_EXERCISE PROMPT:_ Your answer should be the records below, written out exactly.
*****
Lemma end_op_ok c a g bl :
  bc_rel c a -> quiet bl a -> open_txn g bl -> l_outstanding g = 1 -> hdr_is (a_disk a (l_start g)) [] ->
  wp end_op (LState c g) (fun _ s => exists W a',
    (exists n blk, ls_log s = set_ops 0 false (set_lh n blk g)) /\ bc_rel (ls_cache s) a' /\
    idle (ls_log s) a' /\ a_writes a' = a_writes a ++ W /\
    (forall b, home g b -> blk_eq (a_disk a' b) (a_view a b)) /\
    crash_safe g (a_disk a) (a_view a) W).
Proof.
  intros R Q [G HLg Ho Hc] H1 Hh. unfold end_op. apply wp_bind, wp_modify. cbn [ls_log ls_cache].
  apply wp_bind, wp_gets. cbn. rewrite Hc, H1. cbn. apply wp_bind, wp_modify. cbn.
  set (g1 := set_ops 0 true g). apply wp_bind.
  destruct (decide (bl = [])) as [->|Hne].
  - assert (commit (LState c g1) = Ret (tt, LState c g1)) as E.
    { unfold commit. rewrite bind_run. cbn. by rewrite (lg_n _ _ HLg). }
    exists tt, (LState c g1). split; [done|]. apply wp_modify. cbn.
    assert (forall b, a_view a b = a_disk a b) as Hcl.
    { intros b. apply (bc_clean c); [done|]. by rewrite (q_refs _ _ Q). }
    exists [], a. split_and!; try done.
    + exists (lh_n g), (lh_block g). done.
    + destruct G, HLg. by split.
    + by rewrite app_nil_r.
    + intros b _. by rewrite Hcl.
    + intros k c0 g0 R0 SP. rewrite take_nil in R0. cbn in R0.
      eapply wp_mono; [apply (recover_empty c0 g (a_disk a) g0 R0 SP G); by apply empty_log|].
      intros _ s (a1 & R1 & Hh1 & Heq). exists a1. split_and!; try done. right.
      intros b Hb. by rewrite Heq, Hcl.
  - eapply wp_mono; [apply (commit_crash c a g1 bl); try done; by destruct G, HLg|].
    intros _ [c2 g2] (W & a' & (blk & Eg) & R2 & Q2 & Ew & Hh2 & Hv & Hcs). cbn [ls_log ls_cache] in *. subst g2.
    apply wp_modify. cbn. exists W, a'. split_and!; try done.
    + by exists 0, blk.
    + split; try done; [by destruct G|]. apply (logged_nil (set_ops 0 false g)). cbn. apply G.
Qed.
*****
_COMPLETED EXERCISE:_
Lemma end_op_ok c a g bl :
  bc_rel c a -> quiet bl a -> open_txn g bl -> l_outstanding g = 1 -> hdr_is (a_disk a (l_start g)) [] ->
  wp end_op (LState c g) (fun _ s => exists W a',
    (exists n blk, ls_log s = set_ops 0 false (set_lh n blk g)) /\ bc_rel (ls_cache s) a' /\
    idle (ls_log s) a' /\ a_writes a' = a_writes a ++ W /\
    (forall b, home g b -> blk_eq (a_disk a' b) (a_view a b)) /\
    crash_safe g (a_disk a) (a_view a) W).
Proof.
  intros R Q [G HLg Ho Hc] H1 Hh. unfold end_op. apply wp_bind, wp_modify. cbn [ls_log ls_cache].
  apply wp_bind, wp_gets. cbn. rewrite Hc, H1. cbn. apply wp_bind, wp_modify. cbn.
  set (g1 := set_ops 0 true g). apply wp_bind.
  destruct (decide (bl = [])) as [->|Hne].
  - assert (commit (LState c g1) = Ret (tt, LState c g1)) as E.
    { unfold commit. rewrite bind_run. cbn. by rewrite (lg_n _ _ HLg). }
    exists tt, (LState c g1). split; [done|]. apply wp_modify. cbn.
    assert (forall b, a_view a b = a_disk a b) as Hcl.
    { intros b. apply (bc_clean c); [done|]. by rewrite (q_refs _ _ Q). }
    exists [], a. split_and!; try done.
    + exists (lh_n g), (lh_block g). done.
    + destruct G, HLg. by split.
    + by rewrite app_nil_r.
    + intros b _. by rewrite Hcl.
    + intros k c0 g0 R0 SP. rewrite take_nil in R0. cbn in R0.
      eapply wp_mono; [apply (recover_empty c0 g (a_disk a) g0 R0 SP G); by apply empty_log|].
      intros _ s (a1 & R1 & Hh1 & Heq). exists a1. split_and!; try done. right.
      intros b Hb. by rewrite Heq, Hcl.
  - eapply wp_mono; [apply (commit_crash c a g1 bl); try done; by destruct G, HLg|].
    intros _ [c2 g2] (W & a' & (blk & Eg) & R2 & Q2 & Ew & Hh2 & Hv & Hcs). cbn [ls_log ls_cache] in *. subst g2.
    apply wp_modify. cbn. exists W, a'. split_and!; try done.
    + by exists 0, blk.
    + split; try done; [by destruct G|]. apply (logged_nil (set_ops 0 false g)). cbn. apply G.
Qed.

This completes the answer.